今は夕食を食べ、入浴を済ました落ち着いた時間。私はアイヴィーの部屋に行く。
ノックをしないでアイヴィーの部屋に入ると、アイヴィーの片方の眉が少し上がった。
「近頃のお嬢さんはノックもしないで他人の部屋に入るようになったのかな?」
「アイヴィーは500年も封印されていたから知らなかったのね。婚約者でもある姉と弟の関係にはノックなんていらないのよ」
鼻で笑うアイヴィー。そんな姿も絵になる。
「まぁ良い、それで何か用か?」
「用って訳ではないけど、アイヴィーと少し話をしたかったのよ」
「それは残念だ。案外俺は忙しい。今も世界征服の計画を考えていたところだからな」
「そう、その事なのよ。アイヴィーは世界征服をするって言っているけど、なんで?」
「これはまた愚問だな。世界征服ができる力があれば、殆どの奴が世界征服するだろう。力ある者なら当たり前の思考だ」
そうなの? そんなものなのかな? それでは世界征服した後は?
「アイヴィーの考えは少しは分かるわ。それなら世界征服した後はどうするの?」
「今日は愚問が多いな。世界征服した後の事など知ったことか。俺は世界征服が望みで、その後のこと等には興味がない。皆んな勝手にすれば良い」
アイヴィーは迷いが全くない。自信満々に話してくる。私は何故か正しい事を聞いている感じになってくる。

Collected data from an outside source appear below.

(** ** Joins and groups *)

Lemma in_inner_join {A B} (on : A -> B -> bool) (l : list A) (r : list B) a b :
  In (a, b) (inner_join on l r) <-> In a l /\ In b r /\ on a b = true.
Proof.
  unfold inner_join. rewrite in_flat_map. split.
  - intros (a' & Ha & Hin). apply in_map_iff in Hin as (b' & [= <- <-] & Hb).
    apply filter_In in Hb as [Hb Hon]. auto.
  - intros (Ha & Hb & Hon). exists a. split; [assumption|].
    apply in_map_iff. exists b. split; [reflexivity|].
    apply filter_In. auto.
Qed.

Lemma in_left_join {A B} (on : A -> B -> bool) (l : list A) (r : list B) a ob :
  In (a, ob) (left_join on l r)
  <-> In a l
      /\ match ob with
         | Some b => In b r /\ on a b = true
         | None => forall b, In b r -> on a b = false
         end.
Proof.
  unfold left_join. rewrite in_flat_map. split.
  - intros (a' & Ha & Hin).
    destruct (List.filter (on a') r) as [|b0 bs] eqn:Hf.
    + destruct Hin as [[= <- <-] | []]. split; [assumption|].
      intros b Hb. destruct (on a' b) eqn:Hon; [|reflexivity].
      assert (Hin : In b (List.filter (on a') r)) by (apply filter_In; auto).
      rewrite Hf in Hin. destruct Hin.
    + apply in_map_iff in Hin as (b & [= <- <-] & Hb).
      rewrite <- Hf in Hb. apply filter_In in Hb as [Hb Hon]. auto.
  - intros [Ha Hob]. exists a. split; [assumption|].
    destruct ob as [b|].
    + destruct Hob as [Hb Hon].
      assert (Hin : In b (List.filter (on a) r)) by (apply filter_In; auto).
      destruct (List.filter (on a) r) as [|b0 bs]; [destruct Hin|].
      apply in_map_iff. exists b. auto.
    + destruct (List.filter (on a) r) as [|b0 bs] eqn:Hf; [left; reflexivity|].
      assert (Hin : In b0 (List.filter (on a) r)) by (rewrite Hf; left; reflexivity).
      apply filter_In in Hin as [Hb Hon]. rewrite (Hob b0 Hb) in Hon.
      discriminate.
Qed.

「世界征服の後はどうでも良いだなんて無責任じゃないの?」
「本当にお前は馬鹿だな。誰が俺に責任を負わせる事ができるんだ。俺は絶対的な強者だ。誰も俺に責任を負わせる事などできる訳がない。責任があると言う事はそれより強い者に命令される事だろ」
馬鹿を諭すような顔になるアイヴィー。
「いいか、俺は不老不死なんだよ。世界征服は壮大な暇つぶしだ。それ以上でもそれ以下でもない。世界征服をした奴は歴史上いない。だからそれをやってみたいだけだ」
ある意味純粋なまでの欲望だった。
私の普通の器でアイヴィーを理解しようなんて馬鹿だった。